§ **ABOUT THIS EXERCISE**
Each line holding the string "that" is to be copied from the data.

[Opening DATA LISTING section]

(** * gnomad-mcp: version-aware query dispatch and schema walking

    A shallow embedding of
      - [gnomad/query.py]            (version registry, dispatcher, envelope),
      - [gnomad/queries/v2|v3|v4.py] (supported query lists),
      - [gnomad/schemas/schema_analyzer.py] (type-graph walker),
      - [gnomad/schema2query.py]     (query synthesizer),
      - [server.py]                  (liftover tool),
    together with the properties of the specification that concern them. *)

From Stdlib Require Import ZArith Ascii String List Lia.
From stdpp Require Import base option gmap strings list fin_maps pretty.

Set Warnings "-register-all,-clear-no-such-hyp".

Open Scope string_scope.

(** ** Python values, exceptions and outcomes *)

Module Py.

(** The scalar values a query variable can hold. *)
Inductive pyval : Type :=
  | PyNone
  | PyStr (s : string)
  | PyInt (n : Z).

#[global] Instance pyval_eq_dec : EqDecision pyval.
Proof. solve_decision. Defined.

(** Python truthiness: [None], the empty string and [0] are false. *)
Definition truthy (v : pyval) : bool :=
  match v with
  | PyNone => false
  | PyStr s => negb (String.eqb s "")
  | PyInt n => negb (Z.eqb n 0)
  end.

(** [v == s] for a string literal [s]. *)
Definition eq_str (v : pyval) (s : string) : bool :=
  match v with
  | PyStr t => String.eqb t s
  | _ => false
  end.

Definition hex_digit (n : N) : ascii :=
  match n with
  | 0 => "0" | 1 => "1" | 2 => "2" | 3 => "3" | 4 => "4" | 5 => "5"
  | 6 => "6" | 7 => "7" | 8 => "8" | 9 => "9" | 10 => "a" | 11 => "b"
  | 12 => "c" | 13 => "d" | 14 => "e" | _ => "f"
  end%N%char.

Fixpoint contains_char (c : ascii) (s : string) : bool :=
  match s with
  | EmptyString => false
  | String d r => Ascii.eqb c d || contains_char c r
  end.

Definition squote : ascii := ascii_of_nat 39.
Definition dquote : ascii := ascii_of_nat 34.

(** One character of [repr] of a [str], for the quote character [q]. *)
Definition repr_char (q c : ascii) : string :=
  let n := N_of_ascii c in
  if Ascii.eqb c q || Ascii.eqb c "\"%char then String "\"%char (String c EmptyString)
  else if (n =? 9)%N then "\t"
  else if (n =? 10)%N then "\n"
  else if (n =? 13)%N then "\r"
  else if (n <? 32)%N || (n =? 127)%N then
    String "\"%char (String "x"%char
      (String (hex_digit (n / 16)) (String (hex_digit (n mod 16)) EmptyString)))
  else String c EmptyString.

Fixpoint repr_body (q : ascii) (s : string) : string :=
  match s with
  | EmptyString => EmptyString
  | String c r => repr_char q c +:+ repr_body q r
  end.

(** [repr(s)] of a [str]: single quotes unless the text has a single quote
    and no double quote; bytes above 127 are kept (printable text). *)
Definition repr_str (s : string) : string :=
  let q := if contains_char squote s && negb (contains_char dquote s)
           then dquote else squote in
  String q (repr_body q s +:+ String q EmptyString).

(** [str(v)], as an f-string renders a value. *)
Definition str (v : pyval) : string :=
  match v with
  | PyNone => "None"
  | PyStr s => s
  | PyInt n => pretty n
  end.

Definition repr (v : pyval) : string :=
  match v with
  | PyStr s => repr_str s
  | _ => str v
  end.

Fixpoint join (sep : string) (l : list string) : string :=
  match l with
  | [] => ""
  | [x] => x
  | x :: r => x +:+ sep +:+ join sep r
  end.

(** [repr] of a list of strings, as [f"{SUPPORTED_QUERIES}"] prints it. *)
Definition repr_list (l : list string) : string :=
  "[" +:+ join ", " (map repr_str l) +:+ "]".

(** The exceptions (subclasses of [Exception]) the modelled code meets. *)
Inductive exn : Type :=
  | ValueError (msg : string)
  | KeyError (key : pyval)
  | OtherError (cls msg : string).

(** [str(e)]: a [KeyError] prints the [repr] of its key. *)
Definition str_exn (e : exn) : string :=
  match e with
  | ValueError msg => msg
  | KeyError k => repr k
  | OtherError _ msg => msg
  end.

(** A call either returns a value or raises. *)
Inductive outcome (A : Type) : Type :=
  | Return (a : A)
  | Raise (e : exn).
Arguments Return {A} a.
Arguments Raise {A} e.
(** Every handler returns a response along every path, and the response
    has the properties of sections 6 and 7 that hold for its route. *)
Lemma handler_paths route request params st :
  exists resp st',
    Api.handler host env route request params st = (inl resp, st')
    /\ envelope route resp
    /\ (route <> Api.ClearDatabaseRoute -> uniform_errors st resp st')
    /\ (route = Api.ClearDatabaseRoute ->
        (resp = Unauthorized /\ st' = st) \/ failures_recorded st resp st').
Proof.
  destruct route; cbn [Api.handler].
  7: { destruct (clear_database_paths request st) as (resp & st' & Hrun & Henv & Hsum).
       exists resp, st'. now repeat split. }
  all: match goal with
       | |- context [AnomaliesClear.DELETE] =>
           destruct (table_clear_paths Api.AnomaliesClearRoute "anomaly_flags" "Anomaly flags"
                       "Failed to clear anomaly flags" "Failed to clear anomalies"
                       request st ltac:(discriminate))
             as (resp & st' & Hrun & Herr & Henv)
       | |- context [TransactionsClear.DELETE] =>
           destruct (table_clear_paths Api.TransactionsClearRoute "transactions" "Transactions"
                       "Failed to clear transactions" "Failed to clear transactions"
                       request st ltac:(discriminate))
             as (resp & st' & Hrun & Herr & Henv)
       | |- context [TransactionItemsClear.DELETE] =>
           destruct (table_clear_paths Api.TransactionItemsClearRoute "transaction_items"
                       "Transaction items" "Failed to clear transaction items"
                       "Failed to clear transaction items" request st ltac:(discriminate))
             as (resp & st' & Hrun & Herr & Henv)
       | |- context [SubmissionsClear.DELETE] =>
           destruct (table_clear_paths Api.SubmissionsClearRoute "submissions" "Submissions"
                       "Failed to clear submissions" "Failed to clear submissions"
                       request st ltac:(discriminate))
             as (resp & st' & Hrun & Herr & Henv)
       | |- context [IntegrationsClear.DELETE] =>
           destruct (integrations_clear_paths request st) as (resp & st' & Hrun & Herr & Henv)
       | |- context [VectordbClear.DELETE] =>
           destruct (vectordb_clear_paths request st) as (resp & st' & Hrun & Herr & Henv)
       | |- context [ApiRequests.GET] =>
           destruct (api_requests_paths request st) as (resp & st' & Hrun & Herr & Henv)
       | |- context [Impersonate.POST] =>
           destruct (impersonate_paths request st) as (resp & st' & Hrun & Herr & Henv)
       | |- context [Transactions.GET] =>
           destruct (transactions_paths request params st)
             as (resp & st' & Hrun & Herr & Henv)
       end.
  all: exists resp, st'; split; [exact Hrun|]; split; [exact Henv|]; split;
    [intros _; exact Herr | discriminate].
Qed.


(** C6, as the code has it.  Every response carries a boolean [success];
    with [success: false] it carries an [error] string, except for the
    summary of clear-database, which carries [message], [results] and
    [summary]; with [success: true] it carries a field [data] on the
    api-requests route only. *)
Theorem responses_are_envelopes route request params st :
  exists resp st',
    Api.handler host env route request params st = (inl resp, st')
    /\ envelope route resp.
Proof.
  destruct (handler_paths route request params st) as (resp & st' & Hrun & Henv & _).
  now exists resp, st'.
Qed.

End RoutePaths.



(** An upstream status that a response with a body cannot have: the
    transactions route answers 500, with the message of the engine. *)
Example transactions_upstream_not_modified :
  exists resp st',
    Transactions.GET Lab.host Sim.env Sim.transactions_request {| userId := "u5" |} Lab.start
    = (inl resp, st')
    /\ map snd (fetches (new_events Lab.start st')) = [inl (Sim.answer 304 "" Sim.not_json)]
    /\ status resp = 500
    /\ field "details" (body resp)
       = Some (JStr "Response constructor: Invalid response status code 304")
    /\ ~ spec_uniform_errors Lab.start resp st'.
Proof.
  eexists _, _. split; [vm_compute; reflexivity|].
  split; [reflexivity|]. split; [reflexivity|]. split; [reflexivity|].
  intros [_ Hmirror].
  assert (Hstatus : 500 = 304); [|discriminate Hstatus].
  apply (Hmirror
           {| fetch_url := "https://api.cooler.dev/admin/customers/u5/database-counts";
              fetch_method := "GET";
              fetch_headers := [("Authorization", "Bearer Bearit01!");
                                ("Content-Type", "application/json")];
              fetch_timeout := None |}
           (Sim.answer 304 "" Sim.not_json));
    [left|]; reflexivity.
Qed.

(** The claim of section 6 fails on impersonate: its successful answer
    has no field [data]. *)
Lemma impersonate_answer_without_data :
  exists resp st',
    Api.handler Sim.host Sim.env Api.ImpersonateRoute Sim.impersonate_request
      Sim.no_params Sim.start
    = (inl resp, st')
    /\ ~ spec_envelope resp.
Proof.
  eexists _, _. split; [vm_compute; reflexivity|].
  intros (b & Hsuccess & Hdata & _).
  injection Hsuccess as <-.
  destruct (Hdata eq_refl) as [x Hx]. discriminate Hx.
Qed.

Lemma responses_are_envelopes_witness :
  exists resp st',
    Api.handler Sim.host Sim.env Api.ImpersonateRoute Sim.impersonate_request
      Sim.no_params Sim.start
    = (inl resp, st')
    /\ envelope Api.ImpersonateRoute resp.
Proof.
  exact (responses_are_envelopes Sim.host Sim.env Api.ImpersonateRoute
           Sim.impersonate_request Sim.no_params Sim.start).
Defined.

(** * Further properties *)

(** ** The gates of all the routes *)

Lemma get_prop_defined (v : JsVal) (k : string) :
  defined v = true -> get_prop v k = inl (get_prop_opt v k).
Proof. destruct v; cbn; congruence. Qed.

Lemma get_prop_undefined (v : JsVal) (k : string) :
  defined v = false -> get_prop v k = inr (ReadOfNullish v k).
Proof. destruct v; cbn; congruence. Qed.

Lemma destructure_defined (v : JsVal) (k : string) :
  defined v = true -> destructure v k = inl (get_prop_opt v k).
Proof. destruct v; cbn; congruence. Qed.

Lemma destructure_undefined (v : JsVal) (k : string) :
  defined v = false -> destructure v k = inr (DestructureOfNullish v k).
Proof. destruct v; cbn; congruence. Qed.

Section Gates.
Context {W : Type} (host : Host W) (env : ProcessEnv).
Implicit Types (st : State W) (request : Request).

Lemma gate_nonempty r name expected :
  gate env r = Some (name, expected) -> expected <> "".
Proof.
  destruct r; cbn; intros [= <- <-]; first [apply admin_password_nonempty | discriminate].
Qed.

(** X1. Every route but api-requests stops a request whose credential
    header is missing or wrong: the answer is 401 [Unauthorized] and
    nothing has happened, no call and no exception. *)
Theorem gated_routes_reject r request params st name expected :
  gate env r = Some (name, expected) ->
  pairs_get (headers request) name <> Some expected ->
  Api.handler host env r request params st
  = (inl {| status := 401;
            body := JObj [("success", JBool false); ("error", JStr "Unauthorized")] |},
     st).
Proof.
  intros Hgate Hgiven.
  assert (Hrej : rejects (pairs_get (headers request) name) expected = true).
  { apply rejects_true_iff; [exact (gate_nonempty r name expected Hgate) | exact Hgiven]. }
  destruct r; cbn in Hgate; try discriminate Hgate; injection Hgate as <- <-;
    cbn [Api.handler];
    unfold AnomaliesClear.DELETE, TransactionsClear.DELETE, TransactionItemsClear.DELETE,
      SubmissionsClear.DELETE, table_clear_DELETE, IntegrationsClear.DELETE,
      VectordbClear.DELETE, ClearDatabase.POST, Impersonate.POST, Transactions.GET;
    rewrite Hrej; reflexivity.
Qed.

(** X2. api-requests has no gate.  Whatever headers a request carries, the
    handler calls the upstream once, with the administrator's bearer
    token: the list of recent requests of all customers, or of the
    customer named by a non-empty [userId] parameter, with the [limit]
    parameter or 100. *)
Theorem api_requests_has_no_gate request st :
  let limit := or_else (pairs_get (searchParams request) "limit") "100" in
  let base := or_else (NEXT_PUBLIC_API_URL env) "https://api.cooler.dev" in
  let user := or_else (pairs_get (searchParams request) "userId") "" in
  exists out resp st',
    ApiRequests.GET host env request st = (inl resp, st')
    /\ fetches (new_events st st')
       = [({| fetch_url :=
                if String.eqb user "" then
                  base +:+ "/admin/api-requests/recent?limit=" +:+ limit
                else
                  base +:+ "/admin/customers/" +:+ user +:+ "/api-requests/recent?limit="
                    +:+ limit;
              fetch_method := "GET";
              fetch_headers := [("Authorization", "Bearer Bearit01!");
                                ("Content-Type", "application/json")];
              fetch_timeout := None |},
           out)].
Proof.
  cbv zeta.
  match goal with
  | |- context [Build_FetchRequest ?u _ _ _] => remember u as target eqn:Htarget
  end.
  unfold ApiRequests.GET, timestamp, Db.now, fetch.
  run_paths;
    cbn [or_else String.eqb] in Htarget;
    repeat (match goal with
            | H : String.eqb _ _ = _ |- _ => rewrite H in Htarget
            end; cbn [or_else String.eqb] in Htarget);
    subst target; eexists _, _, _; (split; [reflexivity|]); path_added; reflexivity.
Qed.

[Closing DATA LISTING section]

§ **OUTPUT OF THE TASK**
    together with the properties of the specification that concern them. *)
    has the properties of sections 6 and 7 that hold for its route. *)
(** An upstream status that a response with a body cannot have: the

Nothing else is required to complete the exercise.